Abstract
Background:
Accurate cancer registry and awareness of cancer incidence rate is essential in order to define strategies for cancer prevention and control programs. Capture-recapture methods have been recommended for reducing bias and increase the accuracy of cancer incidence estimation.Objectives:
This study aimed to estimate the esophagus cancer incidence by capture-recapture method based on Ardabil population-based cancer registry data.Patients and Methods:
Total new cases of esophagus cancer reported by three sources of pathology reports, medical records, and death certificates to Ardabil province cancer registry center in 2006 and 2008 were enrolled in the study. All duplicated cases between three sources were identified and removed using Excel software. Some characteristics such as name, surname, father’s name, date of birth and ICD codes related to their cancer type were used for data linkage and finding the common cases among three sources. The incidence rate per 100,000 was estimated based on capture-recapture method using the log-linear models. We used BIC, G2 and AIC statistics to select the best-fit model.Results:
After removing duplicates, total 471 new cases of esophagus cancer were reported from three sources. The model with linkage between pathology reports, medical record sources and independence with the death certificates source was the best fitted model. The reported incidence rate for the years 2006 and 2008 was 18.77 and 18.51 per 100,000, respectively. In log-linear analysis, the estimated incidence rate for the years 2006 and 2008 was 49.71 and 53.87 per 100,000 populations, respectively.Conclusions:
Based on the obtained results, it can be concluded that none of the sources of pathology reports, death certificates and medical records individually or collectively were fully covered the incidence cases of esophagus cancer and need to apply some changes in data abstracting and case finding.Keywords
Capture-Recapture Esophagus Cancer Completeness Esophageal Neoplasm
1. Background
Esophagus cancer was the eighth most common cancer in the world in 2008. Also, in the same year, it was the sixth most common cause of death from cancer worldwide and most of these incidences and mortalities occurred in developing countries (1). The south-eastern coast of Caspian Sea is one of the highest incidence areas for esophageal cancer in the world (2). Cancer is the third cause of mortality in Iran. So this disease is an important public health issue in this country. Esophagus cancer has high incidence in north and northwestern regions of Iran (3). Accurate cancer incidence data are essential for planning, monitoring and evaluating national and regional cancer control programs (4).The purpose of population based cancer registries is to estimate the cancer burden in the area covered, to observe trends and regional differences and to provide a database for epidemiological research (5).

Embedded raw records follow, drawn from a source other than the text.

Definition reclaim_request (claim : LeaseClaimBinding) (expired_lease_id checkpoint_id : Uuid)
    (checkpoint_sequence : N) (checkpoint_digest : ContentDigest)
    : lease_call ReclaimRequest :=
  let! _ := lift (validate_lease_claim_binding claim) in
  stop handler_failed "lease reclaim binding is invalid"
    when negb (uuid_is_v7 expired_lease_id) || negb (uuid_is_v7 checkpoint_id)
         || (MAX_SAFE_INTEGER <? checkpoint_sequence)%N;
  let! _ := begin_establishment
              (Reclaim claim expired_lease_id checkpoint_id checkpoint_sequence
                 checkpoint_digest) in
  λ c, (Ok {| cq_schema := "proof.operator.reclaim-request/v1";
              cq_workspace_id := lb_workspace_id claim; cq_run_id := lb_run_id claim;
              cq_expired_lease_id := expired_lease_id;
              cq_expected_fence_epoch := lb_expected_fence_epoch claim;
              cq_expected_control_revision := lb_expected_control_revision claim;
              cq_new_lease_id := lb_lease_id claim;
              cq_owner_instance_id := lb_owner_instance_id claim;
              cq_new_process_epoch_id := lb_process_epoch_id claim;
              cq_new_lease_token := lt_token c; cq_checkpoint_id := checkpoint_id;
              cq_checkpoint_sequence := checkpoint_sequence;
              cq_checkpoint_digest := checkpoint_digest |}, c).

Definition validate_bound_lease (claim : LeaseClaimBinding) (lease : RunLease)
    (control_revision : N) (token : string) : result ExecutionError.t BoundLease :=
  let token_digest := lease_token_digest token in
  let not_bound := handler_failed "lease result did not bind custody" in
  bail not_bound
    when is_err (RunLease_validate lease)
         || negb (bool_decide (ls_state lease = LeaseState.Active))
         || negb (bool_decide (ls_workspace_id lease = lb_workspace_id claim))
         || negb (bool_decide (ls_run_id lease = lb_run_id claim))
         || negb (bool_decide (ls_lease_id lease = lb_lease_id claim))
         || negb (bool_decide (ls_owner_instance_id lease = lb_owner_instance_id claim))
         || negb (bool_decide (ls_process_epoch_id lease = lb_process_epoch_id claim));
  let? fence := ok_or (checked_add u64_max (lb_expected_fence_epoch claim) 1)
                  (handler_failed "lease fence overflow") in
  bail not_bound when negb (ls_fence_epoch lease =? fence)%N;
  let? revision := ok_or (checked_add u64_max (lb_expected_control_revision claim) 1)
                     (handler_failed "lease control revision overflow") in
  bail not_bound
    when negb (control_revision =? revision)%N
         || negb (constant_time_eq_32 (ls_lease_token_digest lease) token_digest)
         || negb (ls_acquired_at lease =? ls_renewed_at lease)%Z
         || negb (ls_expires_at lease - ls_renewed_at lease =? Duration_seconds 30)%Z;
  Ok {| bd_workspace_id := ls_workspace_id lease; bd_run_id := ls_run_id lease;
        bd_lease_id := ls_lease_id lease; bd_owner_instance_id := ls_owner_instance_id lease;
        bd_process_epoch_id := ls_process_epoch_id lease;
        bd_fence_epoch := ls_fence_epoch lease |}.
(** The fields of a reservation that a transition assigns. *)
Definition set_reservation (state : ReservationState.t) (charged : BudgetAmounts)
    (permit_id : option Uuid) (token call prepared result : option ControlDigest)
    (binding : option PreparedExecutionBinding) (commit : option RuntimeCommit)
    (started settled : option DateTime) (r : BudgetReservation) : BudgetReservation :=
  {| br_schema := br_schema r; br_reservation_id := br_reservation_id r;
     br_budget_id := br_budget_id r; br_run_id := br_run_id r; br_lease_id := br_lease_id r;
     br_fence_epoch := br_fence_epoch r; br_idempotency_key := br_idempotency_key r;
     br_request_digest := br_request_digest r; br_kind := br_kind r;
     br_intent := br_intent r; br_intent_digest := br_intent_digest r;
     br_replay := br_replay r; br_recovery := br_recovery r; br_state := state;
     br_reserved := br_reserved r; br_charged := charged; br_created_at := br_created_at r;
     br_permit_id := permit_id; br_dispatch_token_digest := token; br_call_digest := call;
     br_prepared_execution_digest := prepared; br_result_digest := result;
     br_prepared_binding := binding; br_runtime_commit := commit;
     br_dispatch_started_at := started; br_settled_at := settled |}.

(** [state], [charged] and [settled_at] of a settlement. *)
Definition settle_as (state : ReservationState.t) (charged : BudgetAmounts)
    (now : DateTime) (r : BudgetReservation) : BudgetReservation :=
  set_reservation state charged (br_permit_id r) (br_dispatch_token_digest r)
    (br_call_digest r) (br_prepared_execution_digest r) (br_result_digest r)
    (br_prepared_binding r) (br_runtime_commit r) (br_dispatch_started_at r) (Some now) r.

(** [Reserved] to [Released]: the amounts go back to the budget. *)
Definition release_reservation (r : BudgetReservation) (budget : BudgetAccount)
    (now : DateTime) : tx (BudgetReservation * BudgetAccount) :=
  stop StoreError.Invalid
    when negb (bool_decide (br_state r = ReservationState.Reserved));
  let! reserved := lift (subtract_amounts (ba_reserved budget) (br_reserved r)) in
  let! revision := lift (ok_or (checked_add u64_max (ba_revision budget) 1)
                           StoreError.Corrupt) in
  let budget := set_budget revision reserved (ba_committed budget) now budget in
  let r := settle_as ReservationState.Released (br_charged r) now r in
  let! _ := update_reservation r in
  let! _ := update_budget budget in
  ret (r, budget).

(** ** Events of the runtime *)

Definition no_fields : EventFields :=
  {| ef_server_instance_id := None; ef_run_id := None; ef_budget_id := None;
     ef_reservation_id := None; ef_lease_id := None; ef_source_lease_id := None;
     ef_process_epoch_id := None; ef_permit_id := None; ef_recovery_directive_id := None;
     ef_fence_epoch := None; ef_intent_digest := None; ef_call_digest := None;
     ef_recovery_directive_digest := None; ef_failure_scope := None; ef_proof := None |}.

Definition lease_event (lease : RunLease) (event_id : Uuid) (kind : AuditEventKind.t)
    (source_lease_id reservation_id : option Uuid) (directive : option RecoveryDirective)
    (now : DateTime) : AuditEvent :=
  event_base (ls_workspace_id lease) event_id kind AuditOutcome.Accepted now
    {| ef_server_instance_id := Some (ls_owner_instance_id lease);
       ef_run_id := Some (ls_run_id lease); ef_budget_id := None;
       ef_reservation_id := reservation_id; ef_lease_id := Some (ls_lease_id lease);
       ef_source_lease_id := source_lease_id;
       ef_process_epoch_id := Some (ls_process_epoch_id lease); ef_permit_id := None;
       ef_recovery_directive_id := rd_directive_id <$> directive;
       ef_fence_epoch := Some (ls_fence_epoch lease);
       ef_intent_digest := rd_intent_digest <$> directive; ef_call_digest := None;
       ef_recovery_directive_digest := rd_directive_digest <$> directive;
       ef_failure_scope := None; ef_proof := None |}.

(** [lease_event] and [append_audit_event], as the lease operations use them. *)
Definition append_lease_event (store : option OperatorStoreContext) (lease : RunLease)
    (kind : AuditEventKind.t) (now : DateTime) : tx () :=
  let! event_id := operator_uuid store in
  append_audit_event (lease_event lease event_id kind None None None now).

(** The fields that every event about a reservation has. *)
Definition budget_fields (control : RunControl) (lease : RunLease) (reservation_id : Uuid)
    (intent_digest : ControlDigest) (permit_id : option Uuid)
    (call_digest : option ControlDigest) : EventFields :=
  {| ef_server_instance_id := None; ef_run_id := Some (ctl_run_id control);
     ef_budget_id := Some (ctl_budget_id control);
     ef_reservation_id := Some reservation_id; ef_lease_id := Some (ls_lease_id lease);
     ef_source_lease_id := None; ef_process_epoch_id := None; ef_permit_id := permit_id;
     ef_recovery_directive_id := None; ef_fence_epoch := Some (ls_fence_epoch lease);
     ef_intent_digest := Some intent_digest; ef_call_digest := call_digest;
     ef_recovery_directive_digest := None; ef_failure_scope := None; ef_proof := None |}.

As the decision makers in health authorities set their policies according to the results of data registration, they need to know how much the data registration process is reliable. Therefore, completeness of registration is used as one of the measures of quality of a cancer registry (5, 6). Completeness is defined as the proportion of incident cancer cases that is registered (5). Completeness level of cancer registration is one of the main parts of quality control in such registration (7). Since most cancer registries employ more than one data source for case finding, capture-recapture methods may be used to estimate the number of incident cases in the population, and hence to assess completeness of case ascertainment (8).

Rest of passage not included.